Again, this class of sinners will inevitably wax worse and worse. They become loose in habits--lax in their observance of the Sabbath--slide backwards in regard to temperance and all kindred moral subjects;--slip into some of the many forms of sin and perhaps vice and crime; if they have been conscientious against the use of tobacco, they relinquish their conscientiousness and throw a loose rein on their lusts; in short, they are wont to wax worse and worse in every branch of morals, and often become so changed that you would hardly recognize them. It will be no strange thing if they become profane swearers--steal a little and anon a good deal; and if God does not restrain them, they go down by a short and steep descent to the depths of hell.

This state is not always attended with apathy of feeling. There may be at times a most intense excitement of the sensibility. The Bible describes the case of some who "sin willfully after they have received a knowledge of the truth, and there remains for them only a certain fearful looking for of judgment and fiery indignation." Some persons of this description I have seen, and such agony and such wretchedness I pray God I may never see again. I have seen them, the very pictures of despair and horror. Their eyes fully open to see their ruined state--exclaiming, "I know I am abandoned of God forever--I have sinned away my day of hope and mercy, and I know I never shall repent--I have no heart to repent, although I know that I must, or be damned;" such language as this they utter with a settled, positive tone, and an air of agony and despair which is enough to break a heart of stone.
Now if you will go to that sinner, he will tell you a story which will develop the whole case, and show that he came at that eventful moment to some fatal determination, grieved the Spirit, and was abandoned of God. The Spirit ceased to strive with him, and consequently ceased to elicit prayer in his behalf in the hearts of God's people.
REMARKS.

1. Christians may understand how to account for the fact already noticed, that there are some for whom they can not pray. Even while they are walking with God, and trying to pray for particular individuals, they may find themselves utterly unable to do so; and this may be the explanation. I would not however in such a case take it for granted that all is right with myself, for perhaps it is not; but if I have the best evidence that all is right between myself and God, then I must infer that God has forsaken that sinner and does not wish me to pray any longer for him.
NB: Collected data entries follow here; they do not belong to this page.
(* ===== verification/Stub.v ===== *)
(** * The debugger stub (packages/hal/nios2/arch: nios2-stub.c, nios2_opcode.h, plf_stub.h)

    Single steps by a breakpoint on the next instruction, and the breakpoint that a
    debug channel installs to stop a running program.  The list of breakpoints and
    the breakpoint instruction belong to the generic stub of eCos: a class of
    operations.  Memory is that of the processor with its caches. *)

From stdpp Require Import functions.
From S2P Require Import Prelude.
From S2P Require Import Cache.

(** ** Instructions *)

(** The bit-field of [n] bits from bit [lo] on. *)
Definition bits (w lo n : Z) : Z := Z.land (Z.shiftr w lo) (Z.ones n).

Definition IType_op (w : Z) : Z := bits w 0 6.

Definition IType_imm (w : Z) : Z := bits w 6 16.

Definition IType_b (w : Z) : Z := bits w 22 5.

Definition IType_a (w : Z) : Z := bits w 27 5.

Definition RType_op (w : Z) : Z := bits w 0 6.

Definition RType_opx (w : Z) : Z := bits w 11 6.

Definition RType_a (w : Z) : Z := bits w 27 5.

Definition JType_imm (w : Z) : Z := bits w 6 26.

Definition OP_BEQ : Z := 38.

Definition OP_BGE : Z := 14.

Definition OP_BGEU : Z := 46.

Definition OP_BLT : Z := 22.

Definition OP_BLTU : Z := 54.

Definition OP_BNE : Z := 30.

Definition OP_BR : Z := 6.

Definition OP_CALL : Z := 0.

Definition OP_RTYPE : Z := 58.

Definition OPX_ERET : Z := 1.

Definition OPX_RET : Z := 5.

Definition OPX_BRET : Z := 9.

Definition OPX_JMP : Z := 13.

Definition OPX_CALLR : Z := 29.

Definition OPX_TRAP : Z := 45.

Definition OPX_BREAK : Z := 52.

Definition BREAK_INSTR : Z := 5988410.

Definition NOP_INSTR : Z := 100410.

(** Registers, by the numbers of the debugger. *)
Definition REG_EA : Z := 29.

Definition REG_BA : Z := 30.

Definition REG_RA : Z := 31.

Definition REG_PC : Z := 32.

(** ** The stub *)

(** Of the generic stub; [breakinst] is the address of the label [_breakinst]. *)
Class GenericStub (D B : Type) := {
  install_breakpoint_list : B -> D -> B * D;
  clear_breakpoint_list : B -> D -> B * D;
  break_opcode : Z;
  breakinst : Z;
  SIGINT : Z;
  SIGTRAP : Z;
}.

Record stub (D B : Type) := mkStub {
  hw : D;
  list_state : B;
  regs : Z -> Z;
  async_targetAddr : Z;
  async_savedInstr : Z;
  step_targetAddr : Z;
  step_savedInstr : Z;
}.

Arguments mkStub {D B}.
Arguments hw {D B}.
Arguments list_state {D B}.
Arguments regs {D B}.
Arguments async_targetAddr {D B}.
Arguments async_savedInstr {D B}.
Arguments step_targetAddr {D B}.
Arguments step_savedInstr {D B}.

Section Stub.
Context {D B : Type} {cache : CacheHw D} {generic : GenericStub D B} (fuel : nat).

Definition set_hw (v : D) (s : stub D B) : stub D B :=
  mkStub v (list_state s) (regs s) (async_targetAddr s) (async_savedInstr s) (step_targetAddr s) (step_savedInstr s).

Definition set_list (x : B * D) (s : stub D B) : stub D B :=
  mkStub x.2 x.1 (regs s) (async_targetAddr s) (async_savedInstr s) (step_targetAddr s) (step_savedInstr s).

Definition set_regs (v : Z -> Z) (s : stub D B) : stub D B :=
  mkStub (hw s) (list_state s) v (async_targetAddr s) (async_savedInstr s) (step_targetAddr s) (step_savedInstr s).

Definition set_async (t i : Z) (s : stub D B) : stub D B :=
  mkStub (hw s) (list_state s) (regs s) t i (step_targetAddr s) (step_savedInstr s).

Definition set_step (t i : Z) (s : stub D B) : stub D B :=
  mkStub (hw s) (list_state s) (regs s) (async_targetAddr s) (async_savedInstr s) t i.

Definition lift {A} (m : M D A) : M (stub D B) A := fun s =>
  match m (hw s) with Ret (a, d) => Ret (a, set_hw d s) | UB => UB | NoFuel => NoFuel end.

(** Accesses to words, which must be aligned. *)
Definition load (a : Z) : M (stub D B) Z :=
  if a mod 4 =? 0 then lift (fun d => Ret (ld a d)) else undef.

Definition store (a v : Z) : M (stub D B) unit :=
  if a mod 4 =? 0 then lift (modify (st a v)) else undef.

Definition get_register (r : Z) : M (stub D B) Z := gets (fun s => regs s r).

Definition put_register (r v : Z) : M (stub D B) unit := modify (fun s => set_regs (<[r := v]> (regs s)) s).

Definition install_async_breakpoint (epc : Z) : M (stub D B) unit :=
  modify (fun s => set_async epc (async_savedInstr s) s);;
  w ← load epc;
  modify (fun s => set_async (async_targetAddr s) w s);;
  b ← load breakinst;
  store epc b;;
  lift (HAL_DCACHE_SYNC fuel);;
  lift (HAL_ICACHE_SYNC fuel).

Definition __computeSignal (trap_number : Z) : M (stub D B) Z :=
  t ← gets async_targetAddr;
  if ctrue t then
    i ← gets async_savedInstr;
    store t i;;
    lift (HAL_DCACHE_SYNC fuel);;
    lift (HAL_ICACHE_SYNC fuel);;
    modify (fun s => set_async 0 (async_savedInstr s) s);;
    mret SIGINT
  else mret SIGTRAP.

Definition __get_trap_number : M (stub D B) Z := mret 0.

Definition set_pc (pc : Z) : M (stub D B) unit := put_register REG_PC pc.

Definition set_target (t : Z) : M (stub D B) unit := modify (fun s => set_step t (step_savedInstr s) s).

(** The branch target with the signed 16-bit offset. *)
Definition branch_target (word : Z) : M (stub D B) unit :=
  let offset := swrap 16 (IType_imm word) in
  pc ← get_register REG_PC;
  set_target (u32 (pc + offset + 4)).

(** The jumps through a register. *)
Definition step_rtype (word : Z) : M (stub D B) unit :=
  let opx := RType_opx word in
  if opx =? OPX_ERET then t ← get_register REG_EA; set_target t
  else if opx =? OPX_RET then t ← get_register REG_RA; set_target t
  else if (opx =? OPX_JMP) || (opx =? OPX_CALLR) then t ← get_register (RType_a word); set_target t
  else mret tt.

Definition __single_step : M (stub D B) unit :=
  pc ← get_register REG_PC;
  set_target (u32 (pc + 4));;
  word ← load pc;
  let branch_if (cond : Z -> Z -> bool) : M (stub D B) unit :=
    x ← get_register (IType_a word);
    y ← get_register (IType_b word);
    when (cond x y) (branch_target word) in
  let op := RType_op word in
  if op =? OP_BEQ then branch_if (fun x y => x =? y)
  else if op =? OP_BGE then branch_if (fun x y => s32 x >=? s32 y)
  else if op =? OP_BGEU then branch_if (fun x y => x >=? y)
  else if op =? OP_BLT then branch_if (fun x y => s32 x <? s32 y)
  else if op =? OP_BLTU then branch_if (fun x y => x <? y)
  else if op =? OP_BNE then branch_if (fun x y => negb (x =? y))
  else if op =? OP_BR then branch_target word
  else if op =? OP_CALL then
    let offset := u32 (JType_imm word * 4) in
    pc ← get_register REG_PC;
    set_target (Z.lor (Z.land pc 4026531840) offset)
  else if op =? OP_RTYPE then
    step_rtype word
  else mret tt.

Definition __clear_single_step : M (stub D B) unit :=
  t ← gets step_targetAddr;
  i ← gets step_savedInstr;
  when (ctrue t) (store t i;; modify (fun s => set_step 0 (step_savedInstr s) s));;
  modify (fun s => set_step (step_targetAddr s) NOP_INSTR s).

Definition __install_breakpoints : M (stub D B) unit :=
  t ← gets step_targetAddr;
  when (ctrue t) (i ← load t; modify (fun s => set_step (step_targetAddr s) i s);; store t break_opcode);;
  lift (HAL_ICACHE_SYNC fuel);;
  modify (fun s => set_list (install_breakpoint_list (list_state s) (hw s)) s);;
  lift (HAL_DCACHE_SYNC fuel).

Definition __clear_breakpoints : M (stub D B) unit :=
  modify (fun s => set_list (clear_breakpoint_list (list_state s) (hw s)) s).

Definition __is_breakpoint_function : M (stub D B) bool :=
  pc ← get_register REG_PC; mret (pc =? breakinst).

Definition __skipinst : M (stub D B) unit :=
  pc ← get_register REG_PC; put_register REG_PC (u32 (pc + 4)).

End Stub.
2. Sinners should be aware that light and guilt keep pace with each other. They are augmented and lessened together. Hence the solemn responsibility of being under the light and the strivings of the Spirit.

While enlightened and pressed to duty by the Spirit, sinners are under the most solemn circumstances that can ever occur in their whole lives. Indeed no period of the sinner's existence through its eternal duration can be so momentous as this. Yes, sinner, while the Spirit of God is pleading and striving with you, angels appreciate the solemnity of the hour--they know that the destiny of your soul is being decided for eternity. What an object of infinite interest! An immortal mind on the pivot of its eternal destiny--God debating and persuading--he resisting, and the struggle about to be broken off as hopeless forever. Suppose sinner, you could set yourself aside and could look on and be a spectator of such a scene. Were you ever in a court of justice when the question of life and death was about to be decided? The witnesses have all been heard--the counsel have been heard--it is announced that the jury are ready to deliver their verdict. Now pause and mark the scene. Note the anxiety depicted in every countenance and how eagerly and yet with what awful solemnity they wait for the decision about to be made; and with good reason--for a question of momentous interest is to be decided. But if this question, involving only the temporal life, is so momentous, how much more so is the sinner's case when the life of the soul for eternity is pending!! O how solemn while the question still pends--while the Spirit still strives, and still the sinner resists, and none can tell how soon the last moment of the Spirit's striving may come!

This ought to be the most solemn world in the universe. In other worlds, the destinies of the souls are already fixed. It is so in hell. All there is fixed and changeless forever. It is a solemn thing indeed for a sinner to go to hell, but the most solemn point in the whole duration of his existence is that one in which the decision is made.

O what a world is this! Throughout all its years and centuries we can not see one moment on whose tender point there hangs not a balancing of the question of eternal life or eternal death! And is this a place to trifle?--this a place to be mad and foolish and vain? Ah, no! it were more reasonable to trifle in any other world than in this. The awful destinies of the soul are being determined here. Heaven sees it and hell too, and all are filled with solicitude, swelling almost to agony;--but you who are the subjects of all this anxiety--you can trifle and play the fool and dance on the brink of everlasting woe. The Psalmist says--

"I heard the wretch profanely boast,

Till at thy frown he fell;

His honors in a dream were lost,

And he awoke in hell."

God represents the sinner as on a slippery steep, his feet just sliding--on the very verge of an awful chasm--God holding him up a short moment, and he trifling away even this short moment in mad folly. All hearts in heaven and in hell are beating and throbbing with intense emotion: but he can be reckless! O what madness!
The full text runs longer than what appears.